The khaki mist of predawn is inspiration this particular morning/evening, the hum of electricity an irony as I carefully ease out from under Lynn's smooth, Mediterranean headlock, quietly pad downstairs, select a bike from the rack and place it in the stand for a quick once over. One must be careful not to wake my girlfriend; her temper is that of the Minotaur. She works hard, isn't used to the early hours of being a high school English teacher; we're polar opposites in this respect. Sleep defines her, makes her neurons fire, increases manual dexterity and sexual appetite! Even if in her sleep she feels a cold pocket of fabric where my body is supposed to be, she inevitably stirs, tossing about in a tempestuous manner until certainly she spews forth a garbled expletive, a subtle dagger like "JESUS CHRIST, DO YOU MIND?" At which point I conclude tossing Black Sabbath's legendary "Volume 4" on the turntable is pretty much out of the question.

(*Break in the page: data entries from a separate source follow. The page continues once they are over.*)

(** [files] after the [if item.get("attachments") and ...: ... else: ...] *)
Definition add_attachments (w : world) (item : json) : M (list string) :=
  attachments ← lift (py_get item "attachments");
  if truthy attachments then
    n ← lift (py_len attachments);
    if bool_decide (0 < n) then
      l ← lift (py_iter attachments);
      for_each (add_attachment w) [] l
    else mret []
  else mret [].

(** The mapper as the handler calls it: [item] is a dict here, since
    [item.get] did not raise; Crossref answers as it does at that time. *)
Definition map_item (w : world) (item : json) : M dict :=
  match item with
  | JObj d =>
      t ← clock;
      lift (zotero_data_to_papis_data (field_map w) (repr w)
              (crossref_doi_to_data w t) d).1
  | _ => lift (Raise AttributeError)
  end.

(** The body of [for item in data["items"]]. *)
Definition add_item (w : world) (item : json) : M unit :=
  files ← add_attachments w item;
  papis_item ← map_item w item;
  perform (EvAdd files papis_item) (λ t, add_run w t files papis_item).

Definition add (w : world) (rq : request) : M unit :=
  rawinput ← lift (read_input rq);
  data ← lift (json_loads w rawinput);
  items ← lift (result_bind (py_getitem data "items") py_iter);
  for_each (λ _ item, add_item w item) () items;;
  send_response 201;;
  set_zotero_headers w;;
  wfile_write rawinput.

(** What [papis_collection] needs from outside this file: the name of the
    current library, [papis.api.get_lib_name()], and the JSON text
    [json.dumps] writes for a [str]. *)
Record library : Type := {
  get_lib_name : result string;
  json_dumps_str : string → string
}.

(** The page [pong] answers a GET with: the literal of the source, whose
    lines keep the indentation they have there. *)
Definition pong_html : string :=
"            <!DOCTYPE html>
            <html>
                <head>
                    <title>Zotero Connector Server is Available</title>
                </head>
                <body>
                    Zotero Connector Server is Available
                </body>
            </html>
            ".

(** [json.dumps({"prefs": {"automaticSnapshots": True}})] *)
Definition pong_json : string :=
  "{" +:+ quoted "prefs" +:+ ": {" +:+ quoted "automaticSnapshots" +:+ ": true}}".

Definition pong (w : world) (POST : bool) : M unit :=
  response ← (if negb POST then
                send_response 200;;
                send_header "Content-Type" "text/html";;
                set_zotero_headers w;;
                mret pong_html
              else
                send_response 200;;
                send_header "Content-Type" "application/json";;
                set_zotero_headers w;;
                mret pong_json);
  wfile_write (String.list_byte_of_string response).
(** The night window of line 178. *)
Definition at_night (last : SensorReading) : bool :=
  (23 <=? hour (r_timestamp last)) || (hour (r_timestamp last) <? 6).

(** The geofence block (lines 174-179). *)
Definition geofence_check (user : User) (last : SensorReading)
  (acc : Findings) : result Findings :=
  let '(details, high_risk) := acc in
  match located last user with
  | Some (la, lo, hla, hlo) =>
      do d <- haversine P la lo hla hlo;
      if f_gtb d (of_int (geofence_m user)) then
        do di <- py_int d;
        Ok ((details ++ [geofence_text di user])%list,
            if at_night last then true else high_risk)
      else Ok (details, high_risk)
  | None => Ok acc
  end.

(** The test of line 185 on one finding. *)
Definition marked (s : string) : bool :=
  contains "급증" s || contains "이상" s.

(** The composite block (lines 182-186). *)
Definition composite_check (user : User) (last : SensorReading)
  (acc : Findings) : result Findings :=
  let '(details, high_risk) := acc in
  match located last user with
  | Some (la, lo, hla, hlo) =>
      do d <- haversine P la lo hla hlo;
      let at_home := f_leb d (of_int (geofence_m user)) in
      if at_home && existsb marked details then Ok (details, true)
      else Ok (details, high_risk)
  | None => Ok acc
  end.

(** Lines 138-186: the five blocks in order, from no finding and
    [high_risk = False]. *)
Definition evaluate_rules (user : User) (last : SensorReading)
  (baselines : gmap string Baseline) : result Findings :=
  do acc <- water_check baselines last ([], false);
  do acc <- gas_check baselines last acc;
  let acc := motion_check baselines last acc in
  do acc <- geofence_check user last acc;
  composite_check user last acc.

(** Lines 188-191. *)
Definition dispatch (now user_id : Z) (acc : Findings) (st : Store) : Store :=
  let '(details, high_risk) := acc in
  match details with
  | [] => st
  | _ =>
      let level := if high_risk then "HIGH" else "LOW" in
      let rec := join "; " details in
      record_and_send_alert now user_id (level ++ " 이상징후") rec st
  end.

Definition check_latest_for_user (now user_id : Z) (st : Store)
  : result Store :=
  match User_get st user_id with
  | None => Ok st
  | Some user =>
      match latest_reading st user_id with
      | None => Ok st
      | Some last =>
          let baselines := compute_baselines now user_id 14 st in
          do acc <- evaluate_rules user last baselines;
          Ok (dispatch now user_id acc st)
      end
  end.

(** ** The sweep (lines 197-201)

    The loop over the users fetched before it starts; an exception leaves
    the loop, and what earlier iterations committed stays in the store. *)
Fixpoint check_each (now : Z) (us : list User) (st : Store)
  : Store * option exn :=
  match us with
  | [] => (st, None)
  | u :: rest =>
      match check_latest_for_user now (u_id u) st with
      | Ok st' => check_each now rest st'
      | Raise e => (st, Some e)
      end
  end.

Definition periodic_check_all (now : Z) (st : Store) : Store * option exn :=
  let users := users st in
  check_each now users st.

End Evaluator.

(** ** A reference platform

    Rational stand-ins for libm, for running the embedding on concrete
    inputs: truncated power series for the trigonometric functions, an
    integer square root scaled by [10^12], [355/113] for pi, and decimal
    formatting of the exact rational. *)

Module RefPlatform.

Definition cube (x : Q) : Q := x * x * x.
Definition fifth (x : Q) : Q := cube x * x * x.

Definition sin (x : Q) : Q :=
  Qred (x - cube x / 6 + fifth x / 120).

Definition cos (x : Q) : Q :=
  Qred (1 - x * x / 2 + x * x * x * x / 24).

Definition asin (x : Q) : Q :=
  Qred (x + cube x / 6 + (3 # 40) * fifth x).

Definition scale : Z := 10 ^ 12.

Definition sqrt (x : Q) : Q :=
  Qred (Qmake (Z.sqrt (Qnum x * Zpos (Qden x) * scale * scale))
              (Qden x * Z.to_pos scale)).

Definition pi_180 : Q := 355 # 20340.
(** * Roomflow: the normalisation-and-matching engine of [src/code.ts]

    A shallow embedding of the pure core of the plugin (token normaliser,
    keyword catalog, filename resolver, title deriver) and of the block
    auto-seeder, which mutates the names and fills of scene nodes.

    Strings.  A JavaScript string is a sequence of UTF-16 code units.  The
    embedding covers the strings whose code units are all below 256: one
    [ascii] of a Rocq [string] is one code unit (its Latin-1 value).  On that
    domain [toLowerCase], [trim], the classes [\s] and [\d] and the [i] flag of
    a regular expression are written out below exactly.

    Regular expressions.  Each regular expression of the source is embedded
    as the function that computes what the backtracking matcher computes for
    it (leftmost match, greedy quantifiers, alternatives in order); the
    expression is quoted next to the function. *)

From Stdlib Require Import String Ascii List Bool Arith ZArith QArith Lia.
From Stdlib Require Import DecimalString DecimalNat DecimalFacts.
From Stdlib Require Import Sorting.Sorted Sorting.Permutation.
From stdpp Require Import base gmap.
Import ListNotations.

Local Open Scope string_scope.
Local Open Scope nat_scope.
Set Warnings "-register-all".

(** ** Characters *)

Module Char.

Definition code (c : ascii) : nat := nat_of_ascii c.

For this morning's quest I choose the '96 Mongoose Rockadile. I like this ride because it's the first aluminum mountain bike I ever owned; thus, I was forced to attain a more graceful style, to learn the mathematics of weight distribution so as not to wreck my poor arse with the frame's unforgiving stiffness. It's poorly designed for Northeast shredding; the bottom bracket height is too low, and the chainstays are a tad too long for my tastes. Even in my mild, illegal hometown singletrack of Albany, New York (somewhat South of the Adirondacks and North of the Helderbergs) the Goose doesn't exactly carve a viscous line through the path. But I do. And you should always stick up for the underdog.

One of my favorite things to do with this beast is drop some corporate yahoo astride his or her $4,000 XTR Ventana Marble Peak on a steep climb or bombed-out downhill, maybe pat them on the back or something as I pass. You can find these status-validity whores at Killington, Mount Snow, and most recently the awesome Plattekill, reaching for their Ventolin inhalers, checking their hair in the broken-glass window of abandoned utility cabins, victims of bullshit values they don't even realize aren't their own.

Such thoughts, despite forcing you to question your own questionable values (combined with a powerful latte!), are good company at 3 AM as I tweak the rear derailleur and smear some Judy Butter on the inner legs of the fork. The whole house smells like grease and espresso, and a scant wisp of Lynn's Aveda moisturizing lotion. The shop is strewn with frames, frames, frames and cassettes and cranks, littered with wheels and tubes and tires, accosted by stems, old seatposts, cantilevers, cables, pedals, shocks, springs, levers, derailleurs, quick-release skewers and rim tape. And TOOLS!! Bottom bracket pullers, crank arm extractors, a bearing-cup press. Third-hand tools, chain tools and cone wrenches. Vises, freewheel removers, spoke wrenches and gauges, and an entire arsenal of metric and standard allen wrenches. Also, there are drums, timbales, cowbells, heartbreaking reminders, locked away in blackened, beaten road cases, stuffed into weathered canvas bags, starving for punishment.

Starving. I sigh and put a chain tool in my pack, the only tool I carry. All else lends itself to an unwillingness to persevere.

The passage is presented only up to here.